**TASK TO COMPLETE**.
Write out the lines of the records from the one containing "process_ok m process task chunk dir ts ->" to the very last, keeping each exactly as it is.

+++++

Lemma heap_call_accounted base k k' :
  heap_call k k' -> accounted base (kmem k) -> accounted base (kmem k').
Proof.
  intros Hc (Hok & Hlv & Hb). destruct Hc as [k k' size n p Hs Hr Hn E|k k' ptr Hp E].
  - destruct (free_index_cases (kmem k)) as [(i & Hi & Ei & E0)|[Ei Hfull]].
    + destruct (process_malloc_spec process task chunk dir ts k size n i Hok Hs Hr Hn Ei)
        as (q & m' & E' & Hok' & _ & Ha); [lia|]. rewrite E in E'. injection E' as -> ->.
      pose proof (holds_allocated _ _ _ _ _ Hi E0 Ha) as Hh. split; [done|]. split.
      * intros q' t. rewrite Hh, (as_live _ _ _ _ _ _ _ Ha), Hlv. tauto.
      * intros q' t Hq u [Hu|[-> ->]]%Hh; [by apply (Hb q' t Hq u)|].
        pose proof (as_fresh _ _ _ _ _ _ _ Ha q t ltac:(apply Hlv; by left)).
        pose proof (live_block _ _ _ (proj2 (Hlv q t) (or_introl Hq))).
        destruct (span_blocks size Hs). lia.
    + destruct (process_malloc_full_spec k size n Hok Hs Hr Hn) as (m' & E' & Hok' & Hl' & Ha' & _);
        [rewrite Ei; unfold ENOMEM; lia|]. rewrite E in E'. injection E' as -> ->.
      assert (Hh : forall q t, holds m' process q t <-> holds (kmem k) process q t).
      { intros q t. split; intros (Hq & i & s & Hi & Ej & ->); split; try done; exists i, s;
          [by rewrite <- Ha'|by rewrite Ha']. }
      split; [done|]. split.
      * intros q t. by rewrite Hh, Hl', Hlv.
      * intros q t Hq u Hu%Hh. by apply (Hb q t Hq u).
  - destruct (holds_dec (kmem k) ptr) as [(i & s & Hi & Ei)|Hno].
    + destruct (process_free_spec process task chunk dir ts k i ptr s Hok Hi Ei Hp)
        as (m' & E' & Hok' & _ & Ha). rewrite E in E'. injection E' as ->.
      pose proof (holds_released _ _ _ _ _ Hok Hi Ei Hp Ha) as Hh. split; [done|]. split.
      * intros q t. rewrite Hh, (rl_live _ _ _ _ _ _ _ Ha), Hlv. split; [tauto|].
        intros [Hq|Hq]; [|tauto]. split; [by left|]. intros ->.
        apply (Hb ptr t Hq (span s)). split; [done|]. by exists i, s.
      * intros q t Hq u [Hu _]%Hh. by apply (Hb q t Hq u).
    + rewrite (process_free_foreign_eq process k ptr Hno) in E. by injection E as <-.
Qed.

End holding.

(** ** Lemmas: writing into the blocks of a process *)

Section blocks.
Context `{KAllocator} (process task chunk dir : Z) (ts : list Z).

(** Which bytes belong to the page tables is fixed by the list of tables. *)
Lemma space_tables m a : dir_owned m chunk dir ts ->
  space m dir a <-> dir <= a < dir + 4096 \/ exists t, t ∈ ts /\ t <= a < t + 4096.
Proof.
  intros [Hl _ _ _ _ Ht]. unfold space. split; intros [?|Hx]; (try by left); right.
  - destruct Hx as (i & Hi & Ha). destruct (lookup_lt_is_Some_2 ts (Z.to_nat i)) as [t E]; [lia|].
    pose proof (Ht _ _ E) as Et. rewrite Z2Nat.id in Et by lia. exists t. rewrite Et in Ha.
    split; [by apply list_elem_of_lookup_2 in E|done].
  - destruct Hx as (t & Hin & Ha). apply list_elem_of_lookup_1 in Hin as [i E].
    exists (Z.of_nat i). rewrite (Ht _ _ E). split; [apply lookup_lt_Some in E; lia|done].
Qed.

Lemma stable_mono m m' a :
  process_ok m process task chunk dir ts -> process_ok m' process task chunk dir ts ->
  (forall q t, live m q t -> live m' q t) -> stable m dir a -> stable m' dir a.
Proof.
  intros [_ Hp _ _] [_ Hp' _ _] Hlv [Ho Hs]. split; [by apply (owned_ext m)|].
  rewrite (space_tables m' a (sp_owned _ _ _ _ _ (pr_space _ _ _ _ _ _ Hp'))).
  by rewrite <- (space_tables m a (sp_owned _ _ _ _ _ (pr_space _ _ _ _ _ _ Hp))).
Qed.

Section block.
Context (m : mem) (i p s : Z) (Hok : process_ok m process task chunk dir ts)
  (Hi : 0 <= i < 1024) (Ea : allocation m process i = (p, s)) (Hp : p <> 0).

Lemma block_entry : entry_ok m process task chunk dir ts p s.
Proof. pose proof (po_entry _ _ _ _ _ _ Hok i Hi) as He. rewrite Ea in He. by apply He. Qed.

(** The block is apart from everything else of the process. *)
Lemma block_apart q t : q ∈ process :: task :: chunk :: dir :: ts -> live m q t ->
  p + span s <= q \/ q + t <= p.
Proof.
  intros Hq Hl. destruct (live_disjoint _ _ _ _ _ (en_live _ _ _ _ _ _ _ _ block_entry) Hl)
    as [[E _]|?]; [|done]. exfalso. apply (en_apart _ _ _ _ _ _ _ _ block_entry). by rewrite E.
Qed.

+++++

**REPLY**.
  process_ok m process task chunk dir ts -> process_ok m' process task chunk dir ts ->
  (forall q t, live m q t -> live m' q t) -> stable m dir a -> stable m' dir a.
Proof.
  intros [_ Hp _ _] [_ Hp' _ _] Hlv [Ho Hs]. split; [by apply (owned_ext m)|].
  rewrite (space_tables m' a (sp_owned _ _ _ _ _ (pr_space _ _ _ _ _ _ Hp'))).
  by rewrite <- (space_tables m a (sp_owned _ _ _ _ _ (pr_space _ _ _ _ _ _ Hp))).
Qed.

Section block.
Context (m : mem) (i p s : Z) (Hok : process_ok m process task chunk dir ts)
  (Hi : 0 <= i < 1024) (Ea : allocation m process i = (p, s)) (Hp : p <> 0).

Lemma block_entry : entry_ok m process task chunk dir ts p s.
Proof. pose proof (po_entry _ _ _ _ _ _ Hok i Hi) as He. rewrite Ea in He. by apply He. Qed.

(** The block is apart from everything else of the process. *)
Lemma block_apart q t : q ∈ process :: task :: chunk :: dir :: ts -> live m q t ->
  p + span s <= q \/ q + t <= p.
Proof.
  intros Hq Hl. destruct (live_disjoint _ _ _ _ _ (en_live _ _ _ _ _ _ _ _ block_entry) Hl)
    as [[E _]|?]; [|done]. exfalso. apply (en_apart _ _ _ _ _ _ _ _ block_entry). by rewrite E.
Qed.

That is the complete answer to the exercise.